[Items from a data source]
=== Begin Enclosure ===
(** What the repository's loop over the candidates did. *)
Lemma claim_loop_Ok tenant_id worker now lease_seconds cands db r db' :
  claim_loop tenant_id worker now lease_seconds cands db = Ok (r, db') →
  match r with
  | None => db' = db
  | Some id => ∃ t expires, get_task db tenant_id id = Some t ∧
      status (state t) = TaskStatus.READY ∧ available (state t) now = true ∧
      add_us now (seconds lease_seconds) = Ok expires ∧
      db' = changed id (claim_changes worker now expires (state t)) db ∧
      id ∈ map (λ c, task_id (spec c)) cands
  end.
Proof.
  induction cands as [|c cands IH]; intros E; cbn [claim_loop] in E.
  { by apply tx_ret_Ok in E as [-> ->]. }
  apply tx_bind_Ok in E as (expires & s1 & [Hexp ->]%from_res_Ok & E).
  apply tx_bind_Ok in E as (db0 & s1 & [-> ->]%gets_Ok & E).
  assert (Hrest : claim_loop tenant_id worker now lease_seconds cands db = Ok (r, db') →
    match r with
    | None => db' = db
    | Some id => ∃ t expires, get_task db tenant_id id = Some t ∧
        status (state t) = TaskStatus.READY ∧ available (state t) now = true ∧
        add_us now (seconds lease_seconds) = Ok expires ∧
        db' = changed id (claim_changes worker now expires (state t)) db ∧
        id ∈ map (λ c, task_id (spec c)) (c :: cands)
    end).
  { intros Er. apply IH in Er. destruct r; [|done].
    destruct Er as (t & e & ? & ? & ? & ? & ? & ?). exists t, e. split_and!; [done..|]. by right. }
  destruct (get_task db tenant_id (task_id (spec c))) as [t|] eqn:Hget; [|exact (Hrest E)].
  destruct (bool_decide _ && _) eqn:Hc; [|exact (Hrest E)].
  apply andb_true_iff in Hc as [Hst%bool_decide_eq_true Hav].
  apply tx_bind_Ok in E as ([] & s1 & ->%save_changed & [-> ->]%tx_ret_Ok).
  exists t, expires. split_and!; [done..|]. left.
Qed.
Lemma ledger_inv_reachable db : reachable db → ledger_inv db.
Proof.
  apply reachable_invariant; [|intros now db1 db2 Hs _; by apply (ledger_inv_step now)].
  intros now. split; [by intros t s|]. by intros o n ?%elem_of_nil.
Qed.

(** Every state event was handed to the outbox under its own identifier. *)
Definition in_outbox (l : Ledger) (e : AuditEvent) : Prop :=
  Exists (has_key (ev_tenant_id e) (ev_event_id e)) (outbox_events l).
Definition outbox_inv (db : OrchDB) : Prop :=
  ∀ r, r ∈ audit_events (ledger db) → state_event (row_event r) → in_outbox (ledger db) (row_event r).

Lemma logs_in_outbox l l' e : logs l l' e → in_outbox l' e.
Proof.
  intros [_ _ (o & E & Hk & _) _ _]. unfold in_outbox. rewrite E, Exists_app. right.
  apply Exists_cons. by left.
Qed.
Lemma logs_outbox_kept l l' e t k :
  logs l l' e → Exists (has_key t k) (outbox_events l) → Exists (has_key t k) (outbox_events l').
Proof. intros [_ _ (o & E & _) _ _] He. rewrite E, Exists_app. by left. Qed.
Lemma logs_all_outbox l l' es :
  logs_all l l' es →
  (∀ t k, Exists (has_key t k) (outbox_events l) → Exists (has_key t k) (outbox_events l')) ∧
  Forall (in_outbox l') es.
Proof.
  induction 1 as [l|l1 l2 l3 e es Hl _ [IH1 IH2]]; [done|]. split.
  - intros t k He. by eapply IH1, logs_outbox_kept.
  - constructor; [|done]. by apply IH1, (logs_in_outbox _ _ _ Hl).
Qed.

Lemma outbox_inv_reachable db : reachable db → outbox_inv db.
Proof.
  apply reachable_invariant; [by intros now r ?%elem_of_nil|].
  intros now db1 db2 Hs _ IH r Hr Hst.
  destruct Hs; try (rewrite Hled in *; by apply IH).
  - rewrite (logs_audit _ _ _ Hlog) in Hr.
    apply elem_of_app in Hr as [Hr| ->%list_elem_of_singleton]; [|by eapply logs_in_outbox].
    eapply logs_outbox_kept; [done|by apply IH].
  - rewrite (logs_audit _ _ _ Hlog) in Hr.
    apply elem_of_app in Hr as [Hr| ->%list_elem_of_singleton]; [|by eapply logs_in_outbox].
    eapply logs_outbox_kept; [done|by apply IH].
  - rewrite (logs_audit _ _ _ Hlog) in Hr.
    apply elem_of_app in Hr as [Hr| ->%list_elem_of_singleton]; [|by eapply logs_in_outbox].
    eapply logs_outbox_kept; [done|by apply IH].
  - destruct Henv as [(rows & E & Hq) _ _ Ho]. rewrite Forall_forall in Hq.
    destruct (logs_all_outbox _ _ _ Hlog) as [Hk Hin].
    apply logs_all_grow in Hlog as (rows' & E' & Hm & _). rewrite E', E, !elem_of_app in Hr.
    destruct Hr as [[Hr|Hr]|Hr]; [by apply Hk, Ho, IH|by apply Hq in Hr|].
    rewrite Forall_forall in Hin. apply Hin. rewrite <- Hm. by apply list_elem_of_fmap_2.
  - destruct Henv as [(rows & E & Hq) _ _ Ho]. rewrite E in Hr. rewrite Forall_forall in Hq.
    apply elem_of_app in Hr as [Hr|Hr]; [by apply Ho, IH|by apply Hq in Hr].
Qed.

(** A transition of the task is recorded with this reason. *)
Definition transition_row (id reason : string) (r : AuditEventRow) : Prop :=
  ev_event_type (row_event r) = TASK_TRANSITIONED ∧ ev_task_id (row_event r) = Some id ∧
  dict_get "reason" (ev_payload (row_event r)) = Some (JStr reason).
Definition logged (db : OrchDB) (id reason : string) : Prop :=
  Exists (transition_row id reason) (audit_events (ledger db)).

Lemma logged_step now db db' id reason : db_step now db db' → logged db id reason → logged db' id reason.
Proof.
  intros (rows & E)%step_audit_grows. unfold logged. rewrite E, Exists_app. by left.
Qed.

Lemma move_logged now db db' t s' reason e :
  logs (ledger db) (ledger db') e → transition_event t s' reason now e →
  logged db' (task_id (spec t)) reason.
Proof.
  intros Hlog (Hty & _ & _ & Hid & _ & _ & _ & _ & Hr & _). unfold logged.
  rewrite (logs_audit _ _ _ Hlog), Exists_app. right. apply Exists_cons. by left.
Qed.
=== End Enclosure ===
> _The problem_
Transcribe every entry verbatim.

> _Completed task_
(** What the repository's loop over the candidates did. *)
Lemma claim_loop_Ok tenant_id worker now lease_seconds cands db r db' :
  claim_loop tenant_id worker now lease_seconds cands db = Ok (r, db') →
  match r with
  | None => db' = db
  | Some id => ∃ t expires, get_task db tenant_id id = Some t ∧
      status (state t) = TaskStatus.READY ∧ available (state t) now = true ∧
      add_us now (seconds lease_seconds) = Ok expires ∧
      db' = changed id (claim_changes worker now expires (state t)) db ∧
      id ∈ map (λ c, task_id (spec c)) cands
  end.
Proof.
  induction cands as [|c cands IH]; intros E; cbn [claim_loop] in E.
  { by apply tx_ret_Ok in E as [-> ->]. }
  apply tx_bind_Ok in E as (expires & s1 & [Hexp ->]%from_res_Ok & E).
  apply tx_bind_Ok in E as (db0 & s1 & [-> ->]%gets_Ok & E).
  assert (Hrest : claim_loop tenant_id worker now lease_seconds cands db = Ok (r, db') →
    match r with
    | None => db' = db
    | Some id => ∃ t expires, get_task db tenant_id id = Some t ∧
        status (state t) = TaskStatus.READY ∧ available (state t) now = true ∧
        add_us now (seconds lease_seconds) = Ok expires ∧
        db' = changed id (claim_changes worker now expires (state t)) db ∧
        id ∈ map (λ c, task_id (spec c)) (c :: cands)
    end).
  { intros Er. apply IH in Er. destruct r; [|done].
    destruct Er as (t & e & ? & ? & ? & ? & ? & ?). exists t, e. split_and!; [done..|]. by right. }
  destruct (get_task db tenant_id (task_id (spec c))) as [t|] eqn:Hget; [|exact (Hrest E)].
  destruct (bool_decide _ && _) eqn:Hc; [|exact (Hrest E)].
  apply andb_true_iff in Hc as [Hst%bool_decide_eq_true Hav].
  apply tx_bind_Ok in E as ([] & s1 & ->%save_changed & [-> ->]%tx_ret_Ok).
  exists t, expires. split_and!; [done..|]. left.
Qed.
Lemma ledger_inv_reachable db : reachable db → ledger_inv db.
Proof.
  apply reachable_invariant; [|intros now db1 db2 Hs _; by apply (ledger_inv_step now)].
  intros now. split; [by intros t s|]. by intros o n ?%elem_of_nil.
Qed.

(** Every state event was handed to the outbox under its own identifier. *)
Definition in_outbox (l : Ledger) (e : AuditEvent) : Prop :=
  Exists (has_key (ev_tenant_id e) (ev_event_id e)) (outbox_events l).
Definition outbox_inv (db : OrchDB) : Prop :=
  ∀ r, r ∈ audit_events (ledger db) → state_event (row_event r) → in_outbox (ledger db) (row_event r).

Lemma logs_in_outbox l l' e : logs l l' e → in_outbox l' e.
Proof.
  intros [_ _ (o & E & Hk & _) _ _]. unfold in_outbox. rewrite E, Exists_app. right.
  apply Exists_cons. by left.
Qed.
Lemma logs_outbox_kept l l' e t k :
  logs l l' e → Exists (has_key t k) (outbox_events l) → Exists (has_key t k) (outbox_events l').
Proof. intros [_ _ (o & E & _) _ _] He. rewrite E, Exists_app. by left. Qed.
Lemma logs_all_outbox l l' es :
  logs_all l l' es →
  (∀ t k, Exists (has_key t k) (outbox_events l) → Exists (has_key t k) (outbox_events l')) ∧
  Forall (in_outbox l') es.
Proof.
  induction 1 as [l|l1 l2 l3 e es Hl _ [IH1 IH2]]; [done|]. split.
  - intros t k He. by eapply IH1, logs_outbox_kept.
  - constructor; [|done]. by apply IH1, (logs_in_outbox _ _ _ Hl).
Qed.

Lemma outbox_inv_reachable db : reachable db → outbox_inv db.
Proof.
  apply reachable_invariant; [by intros now r ?%elem_of_nil|].
  intros now db1 db2 Hs _ IH r Hr Hst.
  destruct Hs; try (rewrite Hled in *; by apply IH).
  - rewrite (logs_audit _ _ _ Hlog) in Hr.
    apply elem_of_app in Hr as [Hr| ->%list_elem_of_singleton]; [|by eapply logs_in_outbox].
    eapply logs_outbox_kept; [done|by apply IH].
  - rewrite (logs_audit _ _ _ Hlog) in Hr.
    apply elem_of_app in Hr as [Hr| ->%list_elem_of_singleton]; [|by eapply logs_in_outbox].
    eapply logs_outbox_kept; [done|by apply IH].
  - rewrite (logs_audit _ _ _ Hlog) in Hr.
    apply elem_of_app in Hr as [Hr| ->%list_elem_of_singleton]; [|by eapply logs_in_outbox].
    eapply logs_outbox_kept; [done|by apply IH].
  - destruct Henv as [(rows & E & Hq) _ _ Ho]. rewrite Forall_forall in Hq.
    destruct (logs_all_outbox _ _ _ Hlog) as [Hk Hin].
    apply logs_all_grow in Hlog as (rows' & E' & Hm & _). rewrite E', E, !elem_of_app in Hr.
    destruct Hr as [[Hr|Hr]|Hr]; [by apply Hk, Ho, IH|by apply Hq in Hr|].
    rewrite Forall_forall in Hin. apply Hin. rewrite <- Hm. by apply list_elem_of_fmap_2.
  - destruct Henv as [(rows & E & Hq) _ _ Ho]. rewrite E in Hr. rewrite Forall_forall in Hq.
    apply elem_of_app in Hr as [Hr|Hr]; [by apply Ho, IH|by apply Hq in Hr].
Qed.

(** A transition of the task is recorded with this reason. *)
Definition transition_row (id reason : string) (r : AuditEventRow) : Prop :=
  ev_event_type (row_event r) = TASK_TRANSITIONED ∧ ev_task_id (row_event r) = Some id ∧
  dict_get "reason" (ev_payload (row_event r)) = Some (JStr reason).
Definition logged (db : OrchDB) (id reason : string) : Prop :=
  Exists (transition_row id reason) (audit_events (ledger db)).

Lemma logged_step now db db' id reason : db_step now db db' → logged db id reason → logged db' id reason.
Proof.
  intros (rows & E)%step_audit_grows. unfold logged. rewrite E, Exists_app. by left.
Qed.

Lemma move_logged now db db' t s' reason e :
  logs (ledger db) (ledger db') e → transition_event t s' reason now e →
  logged db' (task_id (spec t)) reason.
Proof.
  intros Hlog (Hty & _ & _ & Hid & _ & _ & _ & _ & Hr & _). unfold logged.
  rewrite (logs_audit _ _ _ Hlog), Exists_app. right. apply Exists_cons. by left.
Qed.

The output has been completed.